實驗概要
酶譜法的基本過程是先將樣品進行SDS-聚丙烯酰胺(SDS-PAGE,含0.1%明膠)電泳分離,然后在有二價金屬離子存在的緩沖系統中使樣品中的MMP-2和MMP-9恢復活性,在各自的遷移位置水解凝膠里的明膠,最后用考馬斯亮藍將凝膠染色,再脫色,在藍色背景下可出現白色條帶,條帶的強弱與MMP-2和MMP-9活性成正比。
復性原理:在電泳過程中,SDS與樣品中的MMPs結合(當然是可逆性結合),破壞其氫鍵、疏水鍵而使MMPs不能發揮其分解明膠的作用,而只有當將膠置Trition中洗脫(最好是放在搖床上搖,30min/次,做2次或15min/次,4次。靜置于Trition中是不妥的。)時,由于SDS被Trition結合而去除,從而使MMPs恢復了活性。
主要試劑
分離膠
濃縮膠
5×Tris –甘氨酸電極緩沖液
4 ×上樣緩沖液
洗脫液
漂洗液
孵育液
染色液
脫色液A、B、C
實驗步驟
1. 取對數期的癌細胞在的無血清培養基DMEM中培養24h。
2. 次日收集上清液,將上清液移入離心管中 2000rpm 離心10min,-70℃儲存備用。

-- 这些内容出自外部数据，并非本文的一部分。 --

(** The document of the defaults, written out. *)
Lemma default_document_eq (dataDir : string) (idx : Z) :
  dataDir <> "" -> 0 <= idx <= GoInt.MaxInt - 19000 ->
  Marshal (configured None dataDir idx)
  = JObject
      [("bootstrap", JBool true); ("server", JBool true);
       ("data_dir", json_string dataDir); ("log_level", JString "debug");
       ("ports",
        JObject
          [("dns", JNumber (19000 + idx)); ("http", JNumber (18800 + idx));
           ("rpc", JNumber (18600 + idx)); ("serf_lan", JNumber (18200 + idx));
           ("serf_wan", JNumber (18400 + idx)); ("server", JNumber (18000 + idx))])].
Proof.
  intros Hdir Hidx. unfold GoInt.MaxInt in Hidx.
  unfold configured, Marshal, defaultConfig, defaultPorts, GoInt.add.
  unfold bool_field, string_field, ptr_field, omitempty.
  cbn [TestServerConfig.set_DataDir TestServerConfig.Bootstrap TestServerConfig.Server
       TestServerConfig.DataDir TestServerConfig.LogLevel TestServerConfig.Addresses
       TestServerConfig.Ports].
  unfold marshalPorts, int_field, omitempty.
  cbn [TestPortConfig.DNS TestPortConfig.HTTP TestPortConfig.RPC
       TestPortConfig.SerfLan TestPortConfig.SerfWan TestPortConfig.Server].
  rewrite !int_small by (unfold GoInt.MinInt, GoInt.MaxInt; lia).
  assert (Hd : String.eqb "" dataDir = false)
    by (apply String.eqb_neq; congruence).
  rewrite Hd.
  repeat match goal with
         | |- context [Z.eqb 0 ?z] =>
             replace (Z.eqb 0 z) with false by (symmetry; apply Z.eqb_neq; lia)
         end.
  reflexivity.
Qed.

3. 根據細胞計數調整各組細胞培養上清液中的蛋白濃度(或者測定蛋白濃度調整使所上蛋白總量一致)。與5×上樣緩沖液混合,13ul樣本 4ul上樣緩沖液。(不要用槍用力吹打,防止出現過多氣泡)
4. 配制分離膠和濃縮膠,16ul/孔上樣(根據表達強度和蛋白濃度確定上樣量),4℃進行SDS-PAGE 電泳100v約1.5小時(電泳時在周圍敷上冰,有利于使條帶跑直)。

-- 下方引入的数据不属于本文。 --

(** * combine_files.py: a directory of images and PDFs merged into one PDF

  A shallow embedding of [src/combine_files.py] and the properties its
  specification states about it.

  Layout: Python strings and [pathlib] paths; the file system, exceptions
  and the effect monad; the external collaborators (PIL and pypdf) as an
  interface; the program, function by function; then the theorems. *)

From Stdlib Require Import List String Ascii ZArith Bool Lia.
From Stdlib Require Import Permutation Sorted.
Import ListNotations.

Set Warnings "-register-all".

Local Open Scope string_scope.
Local Open Scope Z_scope.

(* ================================================================== *)
(** * Python strings *)
(* ================================================================== *)

(** A [str] is modelled as a Rocq [string].  The operations the program uses
  are written out below.  [String.compare] orders strings as Python does,
  by code point, the shorter string first on a common prefix. *)
Module PyStr.

(** [str.lower] on one character: only [A-Z] change.  (The four extensions
    of the program are ASCII, and none of their letters is the lower-case
    form of a character outside ASCII.) *)
Definition lower_ascii (c : ascii) : ascii :=
  let n := N_of_ascii c in
  if ((65 <=? n) && (n <=? 90))%N then ascii_of_N (n + 32) else c.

5. 電泳結束后,將凝膠置于洗脫液(2.5% Triton X-100,50mmol/L Tris -HCl ,5mmol/L CaCl2,pH7. 6) 中振蕩洗脫2次,每次40分鐘,然后用漂洗液(除不含Triton X - 100 外其余同洗脫液) 漂洗2次,每次20分鐘,接著,將凝膠置于孵育液( 50mmol/L Tris - HCl , 5mmol/ CaCl2 , 0. 02% Brij-35 ,pH7.6) 中37℃ 孵育42h。
6. 孵育結束后經染色液(0.05% Coomassic 亮藍、30%甲醇、10%乙酸) 染色3h,及脫色液A、B、C(甲醇濃度分別為30%、20%、10 % ,乙酸濃度分別為10 %、10 %、5%) 分別脫色0.5、1、2h后,顯示出MMP-2(72KD) 和MMP -9(92 KD)為位于藍色背景上的透亮帶,用凝膠圖像分析系統分析讀取條帶面積,寬度和灰度值,做統計分析。
注意事項
1. 制備聚丙烯酰胺時應注意排除氣泡 。
2. 明膠酶譜的活性受鈣離子,鋅離子,和PH值等因素的影響,因此緩沖液 配制應嚴格準確,盡量用超純水,孵育溫度也掌握好。
3. 用大梳子。
4. 孵育液的PH最好在7.5-7.6,復性的TRITON時間長了會有絮狀物,所以實驗時盡量使用新鮮配置的。
5. 孵育的37度不要在CO2培養箱中,因為會改變孵育液的PH值,在普通孵箱即可。
6. 明膠要4度保存,配好后1周內使用。